The NRC has said that there is a "high risk" of such a crash either by commercial jetliners or military jets.

Ziegler said there were "no high risks" at Yucca Mountain in the Energy Department's view. The NRC, he said, defines risks differently.

Originally, the Energy Department estimated that there was a one in a million chance of an aircraft crash .

Ziegler said the probability of such a crash could be as low as one in 10,000.

"We are working with the Air Force on flight activities," Ziegler said, noting that the military is worried about transportation routes to the repository, not spent fuel and nuclear wastes stored on top of the mountain.

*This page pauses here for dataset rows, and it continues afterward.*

(* ===== verification/Json.v ===== *)
(** * JSON values

    The abstract syntax [encoding/json] decodes text into and encodes text
    from.  A number keeps its literal, as [json.Number] does; an object keeps
    its members in document order, with duplicates. *)

From S2P Require Import Prelude Errors.
From Stdlib Require Import Ascii.
Open Scope string_scope.
Open Scope Z_scope.

#[warnings="-register-all"]
Inductive json : Type :=
| JNull
| JBool (b : bool)
| JNumber (literal : string)
| JString (s : string)
| JArray (items : list json)
| JObject (members : list (string * json)).

(** [encoding/json] matches a member name to a struct field ignoring case; the names of
    the fields here are ASCII. *)
Definition ascii_lower (c : ascii) : ascii :=
  let n := nat_of_ascii c in
  if ((65 <=? n) && (n <=? 90))%nat then ascii_of_nat (n + 32) else c.

Fixpoint string_lower (s : string) : string :=
  match s with
  | EmptyString => EmptyString
  | String c s => String (ascii_lower c) (string_lower s)
  end.

(** The same on a member name, where two more runes fold to an ASCII letter: the long
    s (U+017F) and the Kelvin sign (U+212A). *)
Fixpoint fold_name (s : string) : string :=
  match s with
  | EmptyString => EmptyString
  | String c s1 =>
      match s1 with
      | String d s2 =>
          if bool_decide (c = "197"%char) && bool_decide (d = "191"%char) then String "s" (fold_name s2)
          else
            match s2 with
            | String e s3 =>
                if bool_decide (c = "226"%char) && bool_decide (d = "132"%char) && bool_decide (e = "170"%char)
                then String "k" (fold_name s3) else String (ascii_lower c) (fold_name s1)
            | EmptyString => String (ascii_lower c) (fold_name s1)
            end
      | EmptyString => String (ascii_lower c) EmptyString
      end
  end.

Definition field_matches (name key : string) : bool := bool_decide (string_lower name = fold_name key).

Both commercial and military jets fly within eight miles of the repository site, said Paul Harrington, an Energy Department engineer working on repository development.

The Air Force has plans to increase its training flights for fighter pilots who fly over parts of the Test Site, Harrington said. Since September 1992 the Test Site has ceased full-scale underground nuclear weapons experiments.

"The Air Force has been more active over the Nevada Test Site since testing ceased," Harrington said. "We have to go back and re-analyze the risks from those flights."

Steve Frishman, technical adviser to the Agency for Nuclear Projects, the state agency for Yucca Mountain oversight, said the Federal Aviation Administration has predicted an increase in both military and commercial flights near Yucca Mountain.

By 2020 there may be as many as one flight per minute near the repository, he said.